(Stored data entries)
------------------------------------------------------------------------

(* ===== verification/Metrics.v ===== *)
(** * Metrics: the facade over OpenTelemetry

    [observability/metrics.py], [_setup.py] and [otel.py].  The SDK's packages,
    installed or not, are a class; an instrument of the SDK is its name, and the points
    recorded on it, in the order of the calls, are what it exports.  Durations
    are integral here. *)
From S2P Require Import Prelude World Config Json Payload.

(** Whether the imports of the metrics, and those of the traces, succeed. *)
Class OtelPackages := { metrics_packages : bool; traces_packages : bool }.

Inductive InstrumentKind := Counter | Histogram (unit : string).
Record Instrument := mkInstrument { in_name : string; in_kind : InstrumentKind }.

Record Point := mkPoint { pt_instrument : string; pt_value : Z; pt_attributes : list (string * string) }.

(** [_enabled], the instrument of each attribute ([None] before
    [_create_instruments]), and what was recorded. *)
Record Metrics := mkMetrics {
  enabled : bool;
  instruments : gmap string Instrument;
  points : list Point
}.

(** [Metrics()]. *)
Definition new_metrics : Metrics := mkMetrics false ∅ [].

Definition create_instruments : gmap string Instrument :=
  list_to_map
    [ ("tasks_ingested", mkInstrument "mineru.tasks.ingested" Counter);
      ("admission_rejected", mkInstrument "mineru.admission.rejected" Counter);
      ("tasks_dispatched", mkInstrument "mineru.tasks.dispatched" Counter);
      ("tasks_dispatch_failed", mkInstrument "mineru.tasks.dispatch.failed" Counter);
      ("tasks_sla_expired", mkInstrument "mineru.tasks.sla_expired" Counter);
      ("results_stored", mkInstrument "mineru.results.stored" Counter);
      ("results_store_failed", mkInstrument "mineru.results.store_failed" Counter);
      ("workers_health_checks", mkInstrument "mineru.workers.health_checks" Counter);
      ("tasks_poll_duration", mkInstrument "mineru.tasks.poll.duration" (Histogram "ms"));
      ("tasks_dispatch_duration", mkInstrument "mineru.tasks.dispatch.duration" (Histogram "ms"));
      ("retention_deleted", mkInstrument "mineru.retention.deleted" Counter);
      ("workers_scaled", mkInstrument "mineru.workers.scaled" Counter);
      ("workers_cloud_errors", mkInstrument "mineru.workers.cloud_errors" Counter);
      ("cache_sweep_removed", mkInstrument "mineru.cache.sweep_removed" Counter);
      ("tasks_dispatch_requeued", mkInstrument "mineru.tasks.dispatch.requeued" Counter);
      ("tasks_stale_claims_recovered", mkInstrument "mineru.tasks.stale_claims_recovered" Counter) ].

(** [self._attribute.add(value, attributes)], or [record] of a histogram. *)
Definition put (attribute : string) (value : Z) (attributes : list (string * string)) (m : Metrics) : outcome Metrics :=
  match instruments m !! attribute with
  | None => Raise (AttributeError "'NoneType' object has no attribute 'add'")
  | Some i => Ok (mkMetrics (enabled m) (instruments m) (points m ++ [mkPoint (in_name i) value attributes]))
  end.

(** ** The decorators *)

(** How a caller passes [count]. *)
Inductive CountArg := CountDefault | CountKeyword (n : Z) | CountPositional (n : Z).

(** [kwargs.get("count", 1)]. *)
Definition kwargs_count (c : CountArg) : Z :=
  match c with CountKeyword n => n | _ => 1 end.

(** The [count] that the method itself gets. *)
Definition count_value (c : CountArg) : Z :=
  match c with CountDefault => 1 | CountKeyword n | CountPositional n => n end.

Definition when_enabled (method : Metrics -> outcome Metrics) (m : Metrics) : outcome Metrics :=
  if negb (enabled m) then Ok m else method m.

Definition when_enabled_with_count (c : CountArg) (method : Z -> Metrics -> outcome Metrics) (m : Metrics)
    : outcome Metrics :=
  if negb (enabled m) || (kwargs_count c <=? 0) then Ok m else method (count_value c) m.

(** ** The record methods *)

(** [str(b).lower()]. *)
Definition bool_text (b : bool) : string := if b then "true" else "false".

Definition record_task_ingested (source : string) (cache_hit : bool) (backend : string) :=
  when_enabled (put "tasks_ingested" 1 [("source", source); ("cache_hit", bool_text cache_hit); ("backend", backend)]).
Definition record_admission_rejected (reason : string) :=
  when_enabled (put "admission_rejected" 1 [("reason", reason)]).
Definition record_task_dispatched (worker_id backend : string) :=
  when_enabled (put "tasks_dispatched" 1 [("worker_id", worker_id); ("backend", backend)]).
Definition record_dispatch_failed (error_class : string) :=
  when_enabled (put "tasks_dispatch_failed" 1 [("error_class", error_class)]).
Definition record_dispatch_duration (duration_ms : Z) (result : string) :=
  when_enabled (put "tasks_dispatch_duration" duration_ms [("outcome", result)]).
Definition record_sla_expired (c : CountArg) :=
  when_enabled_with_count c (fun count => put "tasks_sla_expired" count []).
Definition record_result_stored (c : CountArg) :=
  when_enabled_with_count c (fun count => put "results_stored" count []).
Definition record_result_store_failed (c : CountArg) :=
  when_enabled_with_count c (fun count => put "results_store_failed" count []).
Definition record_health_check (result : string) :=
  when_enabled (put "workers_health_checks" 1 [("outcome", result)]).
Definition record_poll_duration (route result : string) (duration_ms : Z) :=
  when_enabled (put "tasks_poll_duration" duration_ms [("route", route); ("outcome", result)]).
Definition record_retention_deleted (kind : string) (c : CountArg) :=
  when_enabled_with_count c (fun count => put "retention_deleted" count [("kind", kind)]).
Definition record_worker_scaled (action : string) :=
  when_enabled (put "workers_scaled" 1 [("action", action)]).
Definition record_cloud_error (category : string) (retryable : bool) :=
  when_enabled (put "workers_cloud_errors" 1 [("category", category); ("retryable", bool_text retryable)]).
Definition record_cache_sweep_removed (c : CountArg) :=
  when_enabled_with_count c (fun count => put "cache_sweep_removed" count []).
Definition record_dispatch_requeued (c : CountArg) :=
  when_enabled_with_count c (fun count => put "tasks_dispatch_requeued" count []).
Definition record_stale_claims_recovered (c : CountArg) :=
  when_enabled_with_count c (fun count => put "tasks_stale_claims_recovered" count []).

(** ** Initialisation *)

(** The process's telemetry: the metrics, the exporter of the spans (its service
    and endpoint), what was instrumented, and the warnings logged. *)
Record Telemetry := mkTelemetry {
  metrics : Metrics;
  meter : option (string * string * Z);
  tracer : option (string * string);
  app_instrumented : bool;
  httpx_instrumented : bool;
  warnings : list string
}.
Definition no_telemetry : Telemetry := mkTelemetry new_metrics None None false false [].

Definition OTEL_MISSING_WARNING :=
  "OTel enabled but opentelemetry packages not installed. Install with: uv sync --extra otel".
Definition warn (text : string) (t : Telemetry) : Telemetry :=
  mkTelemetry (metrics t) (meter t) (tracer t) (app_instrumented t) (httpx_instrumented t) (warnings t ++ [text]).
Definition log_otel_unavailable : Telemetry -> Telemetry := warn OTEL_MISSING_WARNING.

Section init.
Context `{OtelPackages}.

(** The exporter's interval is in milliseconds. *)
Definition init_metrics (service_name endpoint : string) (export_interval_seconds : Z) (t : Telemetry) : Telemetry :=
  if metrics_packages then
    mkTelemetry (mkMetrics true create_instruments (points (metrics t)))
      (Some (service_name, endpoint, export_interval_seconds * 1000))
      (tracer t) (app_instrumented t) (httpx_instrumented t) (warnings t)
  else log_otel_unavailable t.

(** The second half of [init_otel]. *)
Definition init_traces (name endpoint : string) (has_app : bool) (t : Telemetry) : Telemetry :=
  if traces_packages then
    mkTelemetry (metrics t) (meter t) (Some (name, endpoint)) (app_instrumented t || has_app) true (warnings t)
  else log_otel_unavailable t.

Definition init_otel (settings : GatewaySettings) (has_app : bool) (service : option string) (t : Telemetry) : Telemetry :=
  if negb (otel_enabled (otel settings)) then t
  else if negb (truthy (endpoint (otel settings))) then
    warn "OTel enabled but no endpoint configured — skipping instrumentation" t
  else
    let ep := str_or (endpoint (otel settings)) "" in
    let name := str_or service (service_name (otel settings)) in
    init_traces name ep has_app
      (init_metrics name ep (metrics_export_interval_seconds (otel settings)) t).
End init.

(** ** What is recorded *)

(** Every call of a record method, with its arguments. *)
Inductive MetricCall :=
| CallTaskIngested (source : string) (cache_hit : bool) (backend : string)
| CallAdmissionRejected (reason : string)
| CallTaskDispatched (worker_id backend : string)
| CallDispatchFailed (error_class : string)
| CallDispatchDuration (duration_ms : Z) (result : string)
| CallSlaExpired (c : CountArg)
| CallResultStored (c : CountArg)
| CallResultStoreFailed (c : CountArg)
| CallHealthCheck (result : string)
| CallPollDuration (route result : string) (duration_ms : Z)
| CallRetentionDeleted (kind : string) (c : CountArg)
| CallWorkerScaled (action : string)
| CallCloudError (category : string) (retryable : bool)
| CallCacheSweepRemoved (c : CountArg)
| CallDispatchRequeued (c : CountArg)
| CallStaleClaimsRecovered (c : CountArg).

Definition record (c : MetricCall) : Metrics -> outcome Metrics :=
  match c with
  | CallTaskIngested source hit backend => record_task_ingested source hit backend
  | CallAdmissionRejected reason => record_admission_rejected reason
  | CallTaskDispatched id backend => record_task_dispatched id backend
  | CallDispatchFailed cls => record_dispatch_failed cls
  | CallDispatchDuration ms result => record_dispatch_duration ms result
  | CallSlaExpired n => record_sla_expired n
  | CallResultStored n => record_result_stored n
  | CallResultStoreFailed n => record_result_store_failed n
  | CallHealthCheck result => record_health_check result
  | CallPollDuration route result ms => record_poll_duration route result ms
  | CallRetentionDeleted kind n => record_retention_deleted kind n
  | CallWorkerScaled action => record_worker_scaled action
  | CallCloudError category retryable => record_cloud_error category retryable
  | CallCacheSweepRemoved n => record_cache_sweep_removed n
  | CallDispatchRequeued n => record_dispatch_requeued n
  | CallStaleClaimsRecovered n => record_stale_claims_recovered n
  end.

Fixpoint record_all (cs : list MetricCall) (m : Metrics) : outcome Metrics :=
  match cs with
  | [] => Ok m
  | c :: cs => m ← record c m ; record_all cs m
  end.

------------------------------------------------------------------------

**YOUR GOAL:** From the line with "record_poll_duration route result ms" to the final line of the data above, please reproduce every line exactly and add nothing.

**ANSWER BOX:**
  | CallPollDuration route result ms => record_poll_duration route result ms
  | CallRetentionDeleted kind n => record_retention_deleted kind n
  | CallWorkerScaled action => record_worker_scaled action
  | CallCloudError category retryable => record_cloud_error category retryable
  | CallCacheSweepRemoved n => record_cache_sweep_removed n
  | CallDispatchRequeued n => record_dispatch_requeued n
  | CallStaleClaimsRecovered n => record_stale_claims_recovered n
  end.

Fixpoint record_all (cs : list MetricCall) (m : Metrics) : outcome Metrics :=
  match cs with
  | [] => Ok m
  | c :: cs => m ← record c m ; record_all cs m
  end.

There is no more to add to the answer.